Magazine displays and Instagram timelines constantly feed us with smiling men and women portraying idealized American bodies. Today, social media images engulf people of all ages. What he or she reads, sees and hears affects the “ideal” body image.  With media regulating who and what people see, occasionally audiences view a wide range of people; however, there is not enough coverage of positive body-image and it impacts the way so many people view themselves and their body.

The problem with social media and campaigns promoting beauty products is that they use models who have been airbrushed, touched-up, and slimmed to meet the qualifications of a front-page story. A Dove Evolution film highlighted the intense process of transformation for these models in a matter of 75 seconds, revealing “the number of people (e.g., make-up artists, hair stylists) involved to cover blemishes, even the skin tone, apply copious make-up, and highlight and style the woman’s hair – and that is mere preparation for retouching her photographed image by lengthening her neck,” according to Research Directions in Social Media and Body Image. Partly due to this unrealistic image of the models, Americans struggle with body image and self-esteem.

Almost 10 million women and one million men struggle with eating disorders, including anorexia and bulimia. Eating disorders, compulsive exercising, cosmetic surgery, and the use of steroids or supplements to build muscle are some examples of  negative body image side effects.

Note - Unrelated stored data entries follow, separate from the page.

Definition note_verdict (v : WatchVerdict) (st : DaemonStats) : DaemonStats :=
  mkStats (iterations st + 1) (wv_verdict v) (tick_at v) (if wv_verdict v =s "error" then consecutive_errors st + 1 else 0)
    (cadences_chosen st) (deep_analyses st) (telegram_escalations st).
Definition note_deep (d : DeepAnalysis) (st : DaemonStats) : DaemonStats :=
  mkStats (iterations st) (last_verdict st) (last_tick_at st) (consecutive_errors st) (cadences_chosen st)
    (deep_analyses st + 1) (telegram_escalations st + if da_sent d then 1 else 0).
Definition note_cadence (c : Z) (st : DaemonStats) : DaemonStats :=
  mkStats (iterations st) (last_verdict st) (last_tick_at st) (consecutive_errors st) (cadences_chosen st ++ [c])
    (deep_analyses st) (telegram_escalations st).

Definition flagged (v : WatchVerdict) : bool := (wv_verdict v =s "anomaly_suspected") || (wv_verdict v =s "unsure").

Section Loop.
(** [stop n]: a signal has come before the n-th sleep, or after it. *)
Context `{Env} (decode_message : string -> string) (canonical : json -> string) (prompts_dir node : string)
  (anthropic telegram_api : list json -> json -> http_outcome) (daemon_socket : list json -> json -> bool)
  (local : datetime -> Z) (stop : Z -> bool * bool).

(** The deeper tier, if the tick flagged something: an exception in it is logged. *)
Definition deep_tier (v : WatchVerdict) (st : DaemonStats) : A DaemonStats :=
  if flagged v then
    catch (snap ← harbor (snapshot_harbor node);
           d ← deep_analyze decode_message prompts_dir anthropic telegram_api daemon_socket v snap;
           mret (note_deep d st))
      (fun _ => mret st)
  else mret st.

Definition iteration (st : DaemonStats) : A DaemonStats :=
  v ← watch_once decode_message canonical prompts_dir node anthropic loop_options DEFAULT_WATCH_MODEL;
  st ← deep_tier v (note_verdict v st);
  cadence ← next_cadence local;
  mret (note_cadence cadence st).

(** Whether the loop ends after the iteration; with no bound it may run for ever, so the steps are counted. *)
Definition ends (max_iterations : option Z) (st : DaemonStats) : bool :=
  match max_iterations with Some m => m <=? iterations st | None => false end
  || fst (stop (iterations st)) || snd (stop (iterations st)).

Fixpoint run_loop (fuel : nat) (max_iterations : option Z) (st : DaemonStats) : A (option DaemonStats) :=
  match fuel with
  | O => mret None
  | S fuel =>
      st ← iteration st;
      if ends max_iterations st then mret (Some st) else run_loop fuel max_iterations st
  end.

Definition run_auditor (fuel : nat) (max_iterations : option Z) : A (option DaemonStats) := run_loop fuel max_iterations no_stats.
End Loop.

As a Christian, it’s important to meet people where they are at. The church is missing out on the opportunity to be vulnerable and listen, which is why body image struggles are important topics to discuss amongst believers. In the instance of self-image, we need to recognize that although someone may not be medically classified as obese, they still face negative emotions about their body.  Listening to their issues and not belittling them just because of their weight is an important part of the process.  The church  should allow people to be upset about their past and struggle with the parts they dislike about themselves. 

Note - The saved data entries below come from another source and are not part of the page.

(* ===== verification/WatchFacts.v ===== *)
(** The auditor's watch: what a tick does to the heartbeat, the log and the service; which answers of the
    model lead to a message or an action; the cadence; and the loop. *)

From S2P Require Import Prelude PyStr PyVal Datetime Registry World WorldFacts Overlay Container AuditQuery Schedule ScheduleFacts Deskwatch DeskwatchFacts Measure Watch Deep.
From Stdlib Require Import List.
From Corelib Require SpecFloat.
Import SpecFloat.

(** ** Reading runs *)

Lemma harbor_ok_inv {X Y} (m : W X) (k : X -> A Y) a y a2 :
  (harbor m ≫= k) a = (Ok y, a2) -> exists x w, m (au_world a) = (Ok x, w) /\ k x (set_world w a) = (Ok y, a2).
Proof.
  unfold mbind, M_bind, harbor. destruct (m (au_world a)) as [[x|e] w]; [|done]. intros H. by exists x, w.
Qed.

(** Nothing but the harbor, the heartbeat, the watch log and the prompts has changed. *)
Definition watch_only (a a' : auditor) : Prop :=
  au_thread a' = au_thread a /\ au_deep_log a' = au_deep_log a /\ au_messages a' = au_messages a /\ au_requests a' = au_requests a.

Lemma watch_only_refl a : watch_only a a.
Proof. by repeat split. Qed.

Lemma harbor_inv {X Y} (m : W X) (k : X -> A Y) a r a2 :
  (harbor m ≫= k) a = (r, a2) ->
  (exists x w, m (au_world a) = (Ok x, w) /\ k x (set_world w a) = (r, a2))
  \/ (exists e w, r = Err e /\ a2 = set_world w a).
Proof.
  unfold mbind, M_bind, harbor. destruct (m (au_world a)) as [[x|e] w]; [left; by exists x, w|]. intros [= <- <-]. right. by exists e, w.
Qed.

(** The errors of a body that cannot be read are not those of a service that cannot be reached. *)
Definition readable_error (e : exn) : Prop := is_unavailable e = false.

Lemma res_bind_err {E X Y} (m : res E X) (k : X -> res E Y) e :
  (m ≫= k) = Err e -> m = Err e \/ exists x, m = Ok x /\ k x = Err e.
Proof. unfold mbind, res_bind. destruct m as [x|e1]; [right; by exists x|]. intros [= ->]. by left. Qed.

Lemma mapE_error {E X Y} (f : X -> res E Y) l e : mapE f l = Err e -> exists x, In x l /\ f x = Err e.
Proof.
  induction l as [|x l IH]; cbn; [done|]. intros [H|(y & _ & [H|(ys & _ & [=])]%res_bind_err)]%res_bind_err.
  - exists x. by split; [left|].
  - destruct (IH H) as (z & Hz & Hf). exists z. by split; [right|].
Qed.

Lemma py_texts_error i l e : py_texts i l = Err e -> readable_error e.
Proof.
  revert i. induction l as [|v l IH]; intros i; cbn; [done|]. destruct v; try by intros [= <-].
  intros [H|(ts & _ & [=])]%res_bind_err. by eapply IH.
Qed.

Lemma llm_response_error data model e : llm_response data model = Err e -> readable_error e.
Proof.
  unfold llm_response. destruct data as [| | | | | |o]; try by intros [= <-].
  intros [H|(bs & _ & [H|(ch & _ & [H|(t & _ & H)]%res_bind_err)]%res_bind_err)]%res_bind_err.
  - unfold as_list in H. by destruct (jget_default _ _ o); try discriminate H; injection H as <-.
  - apply mapE_error in H as (b & _ & H). by destruct b; try discriminate H; injection H as <-.
  - unfold py_join in H. apply res_bind_err in H as [H|(ts & _ & [=])]. by eapply py_texts_error.
  - by destruct (jget_default _ _ o); try discriminate H; injection H as <-.
Qed.

Section Tick.
Context `{Env} (decode_message : string -> string) (canonical : json -> string) (prompts_dir node : string)
  (anthropic : list json -> json -> http_outcome) (no_faults : forall n, fs_fault n = None).

Lemma fs_op_run w : exists w', fs_op w = (Ok tt, w').
Proof. rewrite no_fault_op by done. by eexists. Qed.

Lemma mkdir_p_run p w : exists w', mkdir_p p w = (Ok tt, w').
Proof. unfold mkdir_p. destruct (fs_op_run w) as [w1 E]. rewrite (bind_ok _ _ _ _ _ E). by eexists. Qed.

Lemma harbor_run {X} (m : W X) x w' a : m (au_world a) = (Ok x, w') -> harbor m a = (Ok x, set_world w' a).
Proof. intros E. unfold harbor. by rewrite E. Qed.

Lemma touch_run a : exists n w, touch a = (Ok tt, set_heartbeat (clock n) (set_world w a)).
Proof.
  unfold touch. destruct (mkdir_p_run auditor_dir (au_world a)) as [w1 E1].
  rewrite (bind_ok _ _ _ _ _ (harbor_run _ _ _ _ E1)). destruct (fs_op_run (au_world (set_world w1 a))) as [w2 E2].
  rewrite (bind_ok _ _ _ _ _ (harbor_run _ _ _ _ E2)). by eexists _, _.
Qed.

Lemma despite_touch a : exists n w, despite_os_error touch a = (Ok tt, set_heartbeat (clock n) (set_world w a)).
Proof. destruct (touch_run a) as (n & w & E). exists n, w. unfold despite_os_error, catch. by rewrite E. Qed.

Although negative body image is an issue in our culture, each individual struggles with something different, and we need to recognize that everyone’s struggle is unique.   We should fight our insecurities because God made us in his image.  He gave us these bodies and we should do our best to treat it accordingly by improving everyone’s body image, from teens to parents.  Everyone faces their own struggle, so although there are similar struggles between people, we need to pay attention to individual voices and make sure we don’t discredit their suffering just because it’s different than our own.  We should love what God has given us because our body is His creation.